Cephalotes maya

Scientific classification
- Domain: Eukaryota
- Kingdom: Animalia
- Phylum: Arthropoda
- Class: Insecta
- Order: Hymenoptera
- Family: Formicidae
- Subfamily: Myrmicinae
- Genus: Cephalotes
- Species: C. maya
- Binomial name: Cephalotes maya De Andrade, 1999

= Cephalotes maya =

- Genus: Cephalotes
- Species: maya
- Authority: De Andrade, 1999

Extinct species of ant

Cephalotes maya is an extinct species of arboreal ant of the genus Cephalotes, characterized by an odd shaped head and the ability to "parachute" by steering their fall if they drop off of the tree they're on. Giving their name also as gliding ants. The species was probably native of the Mexican state of Chiapas, however, lack of more evidence makes this uncertain. Their larger and flatter legs, a trait common with other members of the genus Cephalotes, gave them their gliding abilities.

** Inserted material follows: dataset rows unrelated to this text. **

(* ===== verification/Db.v ===== *)
(** * The database: tables and statements

    The tables of packages/db/prisma/schema.prisma, the Prisma statements the
    handlers use (with the errors the schema's constraints raise) and the
    serialisers of packages/db/src/serialize.ts. A statement is a [tx]
    computation: it reads and changes the tables or fails with an error, and a
    failed transaction leaves the tables as they were. *)

From S2P Require Import Prelude Js Dates Http Lifecycle Entitlement.

(** ** Rows *)

Record User := {
  u_npub : string;
  u_planExpiresAt : option Z;
  u_storageBytes : option Z;
  u_usedStorage : Z;
  u_createdAt : Z
}.

Record Blob := {
  b_hash : string;
  b_npub : string;
  b_size : Z;
  b_replicas : list string;
  b_createdAt : Z
}.

Record EntitlementGrant := { g_npub : string; g_createdAt : Z }.

Record ServiceAccount := {
  sa_label : option string;
  sa_enabled : bool;
  sa_createdAt : Z
}.

Record NotificationLog := {
  n_id : string;
  n_npub : string;
  n_kind : string;
  n_ref : option string;
  n_channel : string;
  n_sentAt : Z
}.

Record ModerationAction := {
  m_id : string;
  m_hash : string;
  m_npub : string;
  m_adminNpub : string;
  m_reason : string;
  m_createdAt : Z
}.

Inductive MeshRole := CLIENT | ADMIN.
Inductive MeshStatus := M_ACTIVE | M_REVOKED.
Inductive StorageLifecycle := LINKED | REMOVED.

#[export] Instance MeshRole_eq_dec : EqDecision MeshRole.
Proof. solve_decision. Defined.
#[export] Instance MeshStatus_eq_dec : EqDecision MeshStatus.
Proof. solve_decision. Defined.
#[export] Instance StorageLifecycle_eq_dec : EqDecision StorageLifecycle.
Proof. solve_decision. Defined.

Record MeshMember := {
  mm_role : MeshRole;
  mm_status : MeshStatus;
  mm_addedByNpub : option string;
  mm_createdAt : Z;
  mm_updatedAt : Z
}.

Record StorageProvider := {
  sp_npub : string;
  sp_ownerNpub : string;
  sp_tunnelIp : option string;
  sp_blossomPort : option Z;
  sp_pgAgentPort : option Z;
  sp_declaredCapacityBytes : option Z;
  sp_reportedTotalBytes : option Z;
  sp_reportedFreeBytes : option Z;
  sp_lifecycle : StorageLifecycle;
  sp_lastPingAt : option Z;
  sp_createdAt : Z
}.

(** Blob rows, notifications and moderation actions are kept in the order in
    which they were inserted; the other tables are keyed by their primary key. *)
Record Db := {
  users : gmap string User;
  blobs : list Blob;
  grants : gmap string EntitlementGrant;
  accounts : gmap string ServiceAccount;
  notifications : list NotificationLog;
  moderation : list ModerationAction;
  members : gmap string MeshMember;
  storages : gmap string StorageProvider
}.

Definition set_users (f : gmap string User -> gmap string User) (db : Db) : Db :=
  {| users := f (users db); blobs := blobs db; grants := grants db; accounts := accounts db;
     notifications := notifications db; moderation := moderation db; members := members db;
     storages := storages db |}.
Definition set_blobs (f : list Blob -> list Blob) (db : Db) : Db :=
  {| users := users db; blobs := f (blobs db); grants := grants db; accounts := accounts db;
     notifications := notifications db; moderation := moderation db; members := members db;
     storages := storages db |}.
Definition set_grants (f : gmap string EntitlementGrant -> gmap string EntitlementGrant) (db : Db) : Db :=
  {| users := users db; blobs := blobs db; grants := f (grants db); accounts := accounts db;
     notifications := notifications db; moderation := moderation db; members := members db;
     storages := storages db |}.
Definition set_accounts (f : gmap string ServiceAccount -> gmap string ServiceAccount) (db : Db) : Db :=
  {| users := users db; blobs := blobs db; grants := grants db; accounts := f (accounts db);
     notifications := notifications db; moderation := moderation db; members := members db;
     storages := storages db |}.
Definition set_notifications (f : list NotificationLog -> list NotificationLog) (db : Db) : Db :=
  {| users := users db; blobs := blobs db; grants := grants db; accounts := accounts db;
     notifications := f (notifications db); moderation := moderation db; members := members db;
     storages := storages db |}.
Definition set_moderation (f : list ModerationAction -> list ModerationAction) (db : Db) : Db :=
  {| users := users db; blobs := blobs db; grants := grants db; accounts := accounts db;
     notifications := notifications db; moderation := f (moderation db); members := members db;
     storages := storages db |}.
Definition set_members (f : gmap string MeshMember -> gmap string MeshMember) (db : Db) : Db :=
  {| users := users db; blobs := blobs db; grants := grants db; accounts := accounts db;
     notifications := notifications db; moderation := moderation db; members := f (members db);
     storages := storages db |}.
Definition set_storages (f : gmap string StorageProvider -> gmap string StorageProvider) (db : Db) : Db :=
  {| users := users db; blobs := blobs db; grants := grants db; accounts := accounts db;
     notifications := notifications db; moderation := moderation db; members := members db;
     storages := f (storages db) |}.

(** ** Statements *)

(** What a statement or a transaction body can fail with: a Prisma error with a
    code, a value a column cannot hold, or an error the body throws. *)
Inductive tx_error :=
| P2002 | P2003 | P2025
| InvalidValue
| QuotaExceededError | AlreadyExistsError
| EntError (e : EntitlementError).

Definition prismaErrorCode (e : tx_error) : option string :=
  match e with
  | P2002 => Some "P2002" | P2003 => Some "P2003" | P2025 => Some "P2025"
  | _ => None
  end.

Definition tx (A : Type) : Type := Db -> exc tx_error (A * Db).

Definition tx_ret {A} (a : A) : tx A := fun db => Ok (a, db).
Definition tx_throw {A} (e : tx_error) : tx A := fun _ => Throw e.
Definition tx_bind {A B} (m : tx A) (k : A -> tx B) : tx B :=
  fun db => match m db with Ok (a, db') => k a db' | Throw e => Throw e end.
Definition tx_lift {A} (r : exc EntitlementError A) : tx A :=
  match r with Ok a => tx_ret a | Throw e => tx_throw (EntError e) end.

Declare Scope tx_scope.
Delimit Scope tx_scope with tx.
Notation "'do!' x := m 'in' k" := (tx_bind m (fun x => k))
  (at level 10, x pattern, m at level 100, k at level 200) : tx_scope.

(** [prisma.$transaction(body)]: all or nothing. *)
Definition transaction {A} (body : tx A) (db : Db) : exc tx_error A * Db :=
  match body db with Ok (a, db') => (Ok a, db') | Throw e => (Throw e, db) end.

(** BIGINT and INTEGER columns. *)
Definition int64 (z : Z) : bool := (- 2 ^ 63 <=? z) && (z <? 2 ^ 63).
Definition int32 (z : Z) : bool := (- 2 ^ 31 <=? z) && (z <? 2 ^ 31).
Definition int64_opt (z : option Z) : bool := match z with Some z => int64 z | None => true end.

Definition blob_key (b : Blob) : string * string := (b_hash b, b_npub b).
Definition has_blob (hash npub : string) (b : Blob) : Prop := blob_key b = (hash, npub).
#[export] Instance has_blob_dec hash npub b : Decision (has_blob hash npub b) := decide (_ = _).

(** [user.findUnique] *)
Definition user_find (npub : string) : tx (option User) := fun db => Ok (users db !! npub, db).

(** [user.update({ where: { npub }, data })]; [f] is [None] when a value does
    not fit its column. *)
Definition user_update (npub : string) (f : User -> option User) : tx User := fun db =>
  match users db !! npub with
  | None => Throw P2025
  | Some u => match f u with
              | Some u' => Ok (u', set_users <[npub := u']> db)
              | None => Throw InvalidValue
              end
  end.

(** [user.upsert({ where: { npub }, update: {}, create: { npub } })] *)
Definition user_upsert (npub : string) (now : Z) : tx User := fun db =>
  match users db !! npub with
  | Some u => Ok (u, db)
  | None =>
      let u := {| u_npub := npub; u_planExpiresAt := None; u_storageBytes := None;
                  u_usedStorage := 0; u_createdAt := now |} in
      Ok (u, set_users <[npub := u]> db)
  end.

Definition set_used (z : Z) (u : User) : User :=
  {| u_npub := u_npub u; u_planExpiresAt := u_planExpiresAt u; u_storageBytes := u_storageBytes u;
     u_usedStorage := z; u_createdAt := u_createdAt u |}.

(** [data: { usedStorage: { increment: d } }] *)
Definition increment_used (d : Z) (u : User) : option User :=
  if int64 (u_usedStorage u + d) then Some (set_used (u_usedStorage u + d) u) else None.

(** [data: { usedStorage: z }] *)
Definition assign_used (z : Z) (u : User) : option User :=
  if int64 z then Some (set_used z u) else None.

(** [data: { planExpiresAt, storageBytes }]; an invalid Date is refused. *)
Definition assign_plan (expires : jsdate) (bytes : option Z) (u : User) : option User :=
  match expires with
  | Some t =>
      if int64_opt bytes then
        Some {| u_npub := u_npub u; u_planExpiresAt := Some t; u_storageBytes := bytes;
                u_usedStorage := u_usedStorage u; u_createdAt := u_createdAt u |}
      else None
  | None => None
  end.

(** [blob.findUnique({ where: { hash_npub } })] *)
Definition blob_find (hash npub : string) : tx (option Blob) := fun db =>
  Ok (find_first (fun b => bool_decide (has_blob hash npub b)) (blobs db), db).

(** [blob.findMany({ where })] *)
Definition blob_findMany (p : Blob -> bool) : tx (list Blob) := fun db =>
  Ok (filter (fun b => p b = true) (blobs db), db).

(** [blob.create({ data })] *)
Definition blob_create (b : Blob) : tx Blob := fun db =>
  if negb (int64 (b_size b)) then Throw InvalidValue
  else if existsb (fun b' => bool_decide (blob_key b' = blob_key b)) (blobs db) then Throw P2002
  else match users db !! b_npub b with
       | None => Throw P2003
       | Some _ => Ok (b, set_blobs (fun l => l ++ [b]) db)
       end.

(** [blob.delete({ where: { hash_npub } })] *)
Definition blob_delete (hash npub : string) : tx Blob := fun db =>
  match find_first (fun b => bool_decide (has_blob hash npub b)) (blobs db) with
  | None => Throw P2025
  | Some b => Ok (b, set_blobs (filter (fun b => ~ has_blob hash npub b)) db)
  end.

(** [blob.deleteMany({ where: { npub } })] *)
Definition blob_deleteMany (npub : string) : tx unit := fun db =>
  Ok (tt, set_blobs (filter (fun b => b_npub b <> npub)) db).

(** [blob.count({ where: { hash } })] *)
Definition blob_count (hash : string) : tx Z := fun db =>
  Ok (Z.of_nat (length (filter (fun b => b_hash b = hash) (blobs db))), db).

(** [entitlementGrant.create({ data: { paymentHash, npub } })] *)
Definition grant_create (paymentHash npub : string) (now : Z) : tx unit := fun db =>
  match grants db !! paymentHash with
  | Some _ => Throw P2002
  | None => Ok (tt, set_grants <[paymentHash := {| g_npub := npub; g_createdAt := now |}]> db)
  end.

(** ** Serialisers *)

Record UserJson := {
  uj_npub : string;
  uj_planExpiresAt : option string;
  uj_storageBytes : option string;
  uj_usedStorage : string;
  uj_createdAt : string
}.

Record BlobJson := {
  bj_hash : string;
  bj_npub : string;
  bj_size : string;
  bj_replicas : list string;
  bj_createdAt : string
}.

(** [d?.toISOString() ?? null]; the outer [None] is a RangeError. *)
Definition iso_opt (d : option Z) : option (option string) :=
  match d with
  | None => Some None
  | Some t => Some <$> toISOString t
  end.

Definition userToJson (user : User) : option UserJson :=
  planExpiresAt ← iso_opt (u_planExpiresAt user);
  createdAt ← toISOString (u_createdAt user);
  Some {| uj_npub := u_npub user; uj_planExpiresAt := planExpiresAt;
          uj_storageBytes := Z_to_string <$> u_storageBytes user;
          uj_usedStorage := Z_to_string (u_usedStorage user); uj_createdAt := createdAt |}.

Definition blobToJson (blob : Blob) : option BlobJson :=
  createdAt ← toISOString (b_createdAt blob);
  Some {| bj_hash := b_hash blob; bj_npub := b_npub blob; bj_size := Z_to_string (b_size blob);
          bj_replicas := b_replicas blob; bj_createdAt := createdAt |}.

Record MeshMemberJson := {
  mj_npub : string;
  mj_role : string;
  mj_status : string;
  mj_addedByNpub : option string;
  mj_createdAt : string;
  mj_updatedAt : string;
  mj_storageCount : option Z
}.

Definition role_string (r : MeshRole) : string := match r with CLIENT => "CLIENT" | ADMIN => "ADMIN" end.
Definition mesh_status_string (s : MeshStatus) : string :=
  match s with M_ACTIVE => "ACTIVE" | M_REVOKED => "REVOKED" end.
Definition lifecycle_string (l : StorageLifecycle) : string :=
  match l with LINKED => "LINKED" | REMOVED => "REMOVED" end.

Definition meshMemberToJson (npub : string) (m : MeshMember) (storageCount : option Z) : option MeshMemberJson :=
  createdAt ← toISOString (mm_createdAt m);
  updatedAt ← toISOString (mm_updatedAt m);
  Some {| mj_npub := npub; mj_role := role_string (mm_role m);
          mj_status := mesh_status_string (mm_status m); mj_addedByNpub := mm_addedByNpub m;
          mj_createdAt := createdAt; mj_updatedAt := updatedAt; mj_storageCount := storageCount |}.

Record StorageProviderJson := {
  sj_npub : string;
  sj_ownerNpub : string;
  sj_tunnelIp : option string;
  sj_blossomPort : option Z;
  sj_pgAgentPort : option Z;
  sj_declaredCapacityBytes : option string;
  sj_reportedTotalBytes : option string;
  sj_reportedFreeBytes : option string;
  sj_lifecycle : string;
  sj_lastPingAt : option string;
  sj_createdAt : string
}.

Definition storageProviderToJson (s : StorageProvider) : option StorageProviderJson :=
  lastPingAt ← iso_opt (sp_lastPingAt s);
  createdAt ← toISOString (sp_createdAt s);
  Some {| sj_npub := sp_npub s; sj_ownerNpub := sp_ownerNpub s; sj_tunnelIp := sp_tunnelIp s;
          sj_blossomPort := sp_blossomPort s; sj_pgAgentPort := sp_pgAgentPort s;
          sj_declaredCapacityBytes := Z_to_string <$> sp_declaredCapacityBytes s;
          sj_reportedTotalBytes := Z_to_string <$> sp_reportedTotalBytes s;
          sj_reportedFreeBytes := Z_to_string <$> sp_reportedFreeBytes s;
          sj_lifecycle := lifecycle_string (sp_lifecycle s);
          sj_lastPingAt := lastPingAt; sj_createdAt := createdAt |}.

Record NotificationJson := {
  nj_id : string;
  nj_npub : string;
  nj_kind : string;
  nj_ref : option string;
  nj_channel : string;
  nj_sentAt : string
}.

Definition notificationToJson (n : NotificationLog) : option NotificationJson :=
  sentAt ← toISOString (n_sentAt n);
  Some {| nj_id := n_id n; nj_npub := n_npub n; nj_kind := n_kind n; nj_ref := n_ref n;
          nj_channel := n_channel n; nj_sentAt := sentAt |}.

Record ModerationJson := {
  oj_id : string;
  oj_hash : string;
  oj_npub : string;
  oj_adminNpub : string;
  oj_reason : string;
  oj_createdAt : string
}.

Definition moderationToJson (a : ModerationAction) : option ModerationJson :=
  createdAt ← toISOString (m_createdAt a);
  Some {| oj_id := m_id a; oj_hash := m_hash a; oj_npub := m_npub a; oj_adminNpub := m_adminNpub a;
          oj_reason := m_reason a; oj_createdAt := createdAt |}.

(** ** The accounting invariant *)

Definition owned (npub : string) (l : list Blob) : list Blob := filter (fun b => b_npub b = npub) l.
Definition used_by (npub : string) (l : list Blob) : Z := sumZ b_size (owned npub l).

Record user_ok (npub : string) (u : User) (l : list Blob) : Prop := {
  uo_key : u_npub u = npub;
  uo_used : u_usedStorage u = used_by npub l;
  uo_int64 : int64 (u_usedStorage u) = true /\ int64_opt (u_storageBytes u) = true;
  uo_plan : u_planExpiresAt u = None <-> u_storageBytes u = None;
  uo_dates : valid_time (u_createdAt u) = true /\
             forall t, u_planExpiresAt u = Some t -> valid_time t = true
}.

Record db_ok (db : Db) : Prop := {
  do_users : forall npub u, users db !! npub = Some u -> user_ok npub u (blobs db);
  do_keys : NoDup (blob_key <$> blobs db);
  do_owner : forall b, b ∈ blobs db -> is_Some (users db !! b_npub b);
  do_blobs : forall b, b ∈ blobs db -> int64 (b_size b) = true /\ valid_time (b_createdAt b) = true;
  do_grants : forall h g, grants db !! h = Some g -> is_Some (users db !! g_npub g)
}.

The species was first given a description and a classification by Brazilian entomologist Maria de Andrade in 1999. It was subsequently described in Diversity and Adaptation in the Ant Genus Cephalotes Past and Present (Hymenoptera, Formicidae) as a sister group to Cephalotes foliaceus and was discovered fosillized in amber in the state of Chiapas in Mexico.

==Discovery==
Cephalotes maya was probably native of Chiapas, although lack of sufficient evidence makes this uncertain. It was discovered fossilized in amber extracted in Mexico and is dated between the Burdigalian and Langhian ages of the Miocene, which means between 20.44 and 13,82 million years ago.